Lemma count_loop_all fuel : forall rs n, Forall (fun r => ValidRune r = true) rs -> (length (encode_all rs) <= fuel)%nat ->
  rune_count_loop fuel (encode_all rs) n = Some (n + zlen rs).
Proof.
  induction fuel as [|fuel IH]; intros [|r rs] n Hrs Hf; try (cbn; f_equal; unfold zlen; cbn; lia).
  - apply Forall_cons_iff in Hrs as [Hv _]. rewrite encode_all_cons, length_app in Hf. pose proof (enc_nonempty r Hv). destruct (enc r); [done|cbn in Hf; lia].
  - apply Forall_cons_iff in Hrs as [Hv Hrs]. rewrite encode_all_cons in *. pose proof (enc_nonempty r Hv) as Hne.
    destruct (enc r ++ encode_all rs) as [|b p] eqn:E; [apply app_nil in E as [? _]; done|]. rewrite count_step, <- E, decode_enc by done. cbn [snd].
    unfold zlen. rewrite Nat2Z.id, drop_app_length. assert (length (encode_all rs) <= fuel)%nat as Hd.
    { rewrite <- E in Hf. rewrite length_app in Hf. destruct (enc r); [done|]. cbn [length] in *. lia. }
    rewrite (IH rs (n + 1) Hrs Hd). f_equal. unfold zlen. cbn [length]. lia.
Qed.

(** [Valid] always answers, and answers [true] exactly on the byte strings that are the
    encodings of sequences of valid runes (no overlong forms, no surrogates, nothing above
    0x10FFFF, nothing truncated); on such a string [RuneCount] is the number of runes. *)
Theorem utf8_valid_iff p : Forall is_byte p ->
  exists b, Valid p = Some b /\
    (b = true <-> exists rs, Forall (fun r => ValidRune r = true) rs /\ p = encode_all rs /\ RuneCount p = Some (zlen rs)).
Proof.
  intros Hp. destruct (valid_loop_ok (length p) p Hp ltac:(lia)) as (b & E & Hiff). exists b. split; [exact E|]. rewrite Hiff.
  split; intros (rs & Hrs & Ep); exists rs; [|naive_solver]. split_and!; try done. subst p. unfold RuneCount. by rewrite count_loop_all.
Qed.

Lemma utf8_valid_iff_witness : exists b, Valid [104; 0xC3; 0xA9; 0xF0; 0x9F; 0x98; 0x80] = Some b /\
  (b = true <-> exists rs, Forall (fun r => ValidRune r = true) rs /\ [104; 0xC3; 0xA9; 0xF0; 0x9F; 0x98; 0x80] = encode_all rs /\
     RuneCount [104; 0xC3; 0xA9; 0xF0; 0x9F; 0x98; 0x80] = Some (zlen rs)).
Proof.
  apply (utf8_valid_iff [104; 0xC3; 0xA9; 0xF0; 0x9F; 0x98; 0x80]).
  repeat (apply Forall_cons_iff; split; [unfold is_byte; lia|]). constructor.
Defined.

§ §

[What you have to do]
What is wanted is every line above, written out exactly.

[Expected answer]
Lemma count_loop_all fuel : forall rs n, Forall (fun r => ValidRune r = true) rs -> (length (encode_all rs) <= fuel)%nat ->
  rune_count_loop fuel (encode_all rs) n = Some (n + zlen rs).
Proof.
  induction fuel as [|fuel IH]; intros [|r rs] n Hrs Hf; try (cbn; f_equal; unfold zlen; cbn; lia).
  - apply Forall_cons_iff in Hrs as [Hv _]. rewrite encode_all_cons, length_app in Hf. pose proof (enc_nonempty r Hv). destruct (enc r); [done|cbn in Hf; lia].
  - apply Forall_cons_iff in Hrs as [Hv Hrs]. rewrite encode_all_cons in *. pose proof (enc_nonempty r Hv) as Hne.
    destruct (enc r ++ encode_all rs) as [|b p] eqn:E; [apply app_nil in E as [? _]; done|]. rewrite count_step, <- E, decode_enc by done. cbn [snd].
    unfold zlen. rewrite Nat2Z.id, drop_app_length. assert (length (encode_all rs) <= fuel)%nat as Hd.
    { rewrite <- E in Hf. rewrite length_app in Hf. destruct (enc r); [done|]. cbn [length] in *. lia. }
    rewrite (IH rs (n + 1) Hrs Hd). f_equal. unfold zlen. cbn [length]. lia.
Qed.

(** [Valid] always answers, and answers [true] exactly on the byte strings that are the
    encodings of sequences of valid runes (no overlong forms, no surrogates, nothing above
    0x10FFFF, nothing truncated); on such a string [RuneCount] is the number of runes. *)
Theorem utf8_valid_iff p : Forall is_byte p ->
  exists b, Valid p = Some b /\
    (b = true <-> exists rs, Forall (fun r => ValidRune r = true) rs /\ p = encode_all rs /\ RuneCount p = Some (zlen rs)).
Proof.
  intros Hp. destruct (valid_loop_ok (length p) p Hp ltac:(lia)) as (b & E & Hiff). exists b. split; [exact E|]. rewrite Hiff.
  split; intros (rs & Hrs & Ep); exists rs; [|naive_solver]. split_and!; try done. subst p. unfold RuneCount. by rewrite count_loop_all.
Qed.

Lemma utf8_valid_iff_witness : exists b, Valid [104; 0xC3; 0xA9; 0xF0; 0x9F; 0x98; 0x80] = Some b /\
  (b = true <-> exists rs, Forall (fun r => ValidRune r = true) rs /\ [104; 0xC3; 0xA9; 0xF0; 0x9F; 0x98; 0x80] = encode_all rs /\
     RuneCount [104; 0xC3; 0xA9; 0xF0; 0x9F; 0x98; 0x80] = Some (zlen rs)).
Proof.
  apply (utf8_valid_iff [104; 0xC3; 0xA9; 0xF0; 0x9F; 0x98; 0x80]).
  repeat (apply Forall_cons_iff; split; [unfold is_byte; lia|]). constructor.
Defined.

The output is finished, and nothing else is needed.